When one subscription service closes, another one opens. Or something like that. We have all the news on who’s thriving, who isn’t so much, and other big stories from the retail frontlines.
The Penny Drops
J.C. Penny’s menswear clothing subscription service, aimed at big and tall men, is coming to an end. The move comes less than 15 months after the retailer launched the program, in partnership with Bombfell. Penny reportedly struggled with customer acquisition costs at a time when they’re having a difficult time merely trying to find any customers at all.
Burt Flickinger, managing director of Strategic Resource Group, told Reuters that the big and tall vertical is among “fastest growing” in retail, valuing the category at roughly $25 billion. But, he added, “neither Penney nor Bombfell really has the size or the scale now to take the partnership forward.”

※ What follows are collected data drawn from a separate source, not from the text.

(** * go-safe-csv-writer: a shallow embedding of the CSV encoder

    The package is a fork of Go's [encoding/csv] writer with a safety
    policy against formula injection.  This development embeds the
    writer ([SafeWriter.Write], [WriteAll], [Flush], [Error],
    [fieldNeedsQuotes], [validDelim]) together with the parts of the Go
    standard library it calls ([unicode/utf8], [unicode], [strings],
    [bufio]) and proves the properties stated for it.

    Conventions.  A Go [string] is a sequence of bytes: [string] of
    Rocq, one [ascii] per byte.  A [rune] is an [int32], modelled as a
    [Z]; conversions to [byte] and [uint32] wrap around explicitly.
    Lengths are [nat]; indices that Go reports as [-1] when absent are
    [Z]. *)

From Stdlib Require Import ZArith List Bool Ascii String Lia Arith.
From Equations Require Import Equations.
Import ListNotations.

Open Scope string_scope.
Open Scope Z_scope.

(** ** Bytes and runes *)

Definition byte := ascii.
Definition rune := Z.

(** Numeric value of a byte. *)
Definition b2z (c : byte) : Z := Z.of_N (N_of_ascii c).

(** Go's conversion [byte(x)]: the low eight bits. *)
Definition z2b (x : Z) : byte := ascii_of_N (Z.to_N (x mod 256)).

(** Go's conversion [uint32(r)] of an [int32]. *)
Definition uint32 (r : rune) : Z := r mod 2 ^ 32.

(** The rune of an ASCII character literal, as in ['='] or ['\n']. *)
Definition lit (c : ascii) : rune := b2z c.

Definition TAB : ascii := "009"%char.
Definition LF : ascii := "010"%char.
Definition CR : ascii := "013"%char.
Definition DQ : ascii := "034"%char.

(** Case analysis on a computed value that keeps the equation. *)
Definition inspect {A : Type} (x : A) : {y : A | x = y} := exist _ x eq_refl.

(** One-byte string, [s[:i]] and [s[i:]]. *)
Definition str1 (c : byte) : string := String c "".

Fixpoint take (n : nat) (s : string) : string :=
  match n, s with
  | S n', String c s' => String c (take n' s')
  | _, _ => ""
  end.

Fixpoint drop (n : nat) (s : string) : string :=
  match n, s with
  | S n', String _ s' => drop n' s'
  | _, _ => s
  end.

Definition len (s : string) : nat := String.length s.

(** [s[i]] as a number; the callers below guard every index. *)
Definition byteAt (s : string) (i : nat) : Z :=
  match String.get i s with
  | Some c => b2z c
  | None => 0
  end.

(** Basic facts about slices, used by the termination arguments. *)

Lemma len_app (s t : string) : len (s ++ t) = (len s + len t)%nat.
Proof. induction s as [|c s IH]; simpl; [reflexivity | unfold len in *; simpl; rewrite IH; reflexivity]. Qed.

Lemma len_take (n : nat) (s : string) : len (take n s) = Nat.min n (len s).
Proof.
  revert s; induction n as [|n IH]; intros [|c s]; simpl; try reflexivity.
  unfold len in *; simpl; rewrite IH; reflexivity.
Qed.

Lemma len_drop (n : nat) (s : string) : len (drop n s) = (len s - n)%nat.
Proof.
  revert s; induction n as [|n IH]; intros [|c s]; simpl; try reflexivity.
  unfold len in *; simpl; rewrite IH; reflexivity.
Qed.

Lemma take_drop (n : nat) (s : string) : take n s ++ drop n s = s.
Proof.
  revert s; induction n as [|n IH]; intros [|c s]; simpl; try reflexivity.
  rewrite IH; reflexivity.
Qed.

Lemma take_all (n : nat) (s : string) : (len s <= n)%nat -> take n s = s.
Proof.
  revert s; induction n as [|n IH]; intros [|c s]; unfold len; simpl; intros H;
    try reflexivity; try lia.
  rewrite IH; [reflexivity | unfold len; lia].
Qed.

Lemma app_nil_r (s : string) : s ++ "" = s.
Proof. induction s as [|c s IH]; simpl; [|rewrite IH]; reflexivity. Qed.

Lemma app_assoc (s t u : string) : (s ++ t) ++ u = s ++ t ++ u.
Proof. induction s as [|c s IH]; simpl; [|rewrite IH]; reflexivity. Qed.

Lemma len_0 (s : string) : len s = 0%nat -> s = "".
Proof. destruct s; [reflexivity | discriminate]. Qed.

(** ** Package unicode/utf8 *)

Module utf8.

Definition RuneError : rune := 0xFFFD.
Definition RuneSelf : rune := 0x80.
Definition MaxRune : rune := 0x10FFFF.
Definition UTFMax : nat := 4.

Definition surrogateMin : rune := 0xD800.
Definition surrogateMax : rune := 0xDFFF.

Definition t1 := 0x00.
Definition tx := 0x80.
Definition t2 := 0xC0.
Definition t3 := 0xE0.
Definition t4 := 0xF0.
Definition t5 := 0xF8.
(** * Fitness tracker module: a shallow embedding and its properties

    The repository holds two versions of the same Python module,
    [fitness_tracker.py] and [homework.py].  Both compute distance, mean
    speed and spent calories for three kinds of training (running, sports
    walking, swimming) and build an [InfoMessage] from them.

    Python numbers are modelled as they are at run time: [int] is an
    unbounded integer ([Z]) and [float] is an IEEE-754 binary64 number
    ([spec_float] with precision 53 and maximal exponent 1024, every
    operation of the language rounding to nearest, ties to even).  The one
    operation that Python hands over to the C library, [** 2] on a float,
    is computed by the library's [pow], which is a parameter of the model.
    Exceptions are values of an error monad; methods are computations over
    the receiving object. *)

From Stdlib Require Import ZArith Lia.
From Stdlib Require Import Floats.SpecFloat.
From stdpp Require Import base strings gmap pretty.

Local Open Scope Z_scope.

(** ** Python values, exceptions and arithmetic *)

Module Py.

(** *** binary64 *)

Definition prec : Z := 53.
Definition emax : Z := 1024.

Abbreviation float := spec_float.

Definition fadd : float -> float -> float := SFadd prec emax.
Definition fsub : float -> float -> float := SFsub prec emax.
Definition fmul : float -> float -> float := SFmul prec emax.
Definition fdiv : float -> float -> float := SFdiv prec emax.

(** The float nearest to an integer (ties to even); an infinity when the
    integer is out of range. *)
Definition float_of_Z (n : Z) : float := binary_normalize prec emax n 0 false.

In food subscription news, successful New York-based lunch subscription service Meal Pal has launched in Austin, Texas. Offering discounted lunch packages at local favorites, subscribers pay $5.99 per meal for 20 lunches, or $6.39 per meal for 12 lunches. The service was founded by ClassPass cofounder Mary Biggins and Katie Ghelli in 2015 and currently serves more than 20 cities around the world.
Day of Reckoning
Amazon makes retail headlines again, this time for rolling out a feature called “Amazon Day” that will let Prime members choose a day of the week for their parcels to arrive. Recent orders will be grouped together and arrive on members’ chosen delivery date, ideally reducing the number of boxes and number of times delivery agents have to travel to a Prime member’s home.
Amazon has tested the practice with an undisclosed number of Prime candidates and confirmed that box waste was reduced by the tens of thousands.
Amazon has tested the practice with an undisclosed number of Prime candidates and confirmed that box waste was reduced by the tens of thousands. One small step for Amazon, one giant leap for retail sustainability as a whole.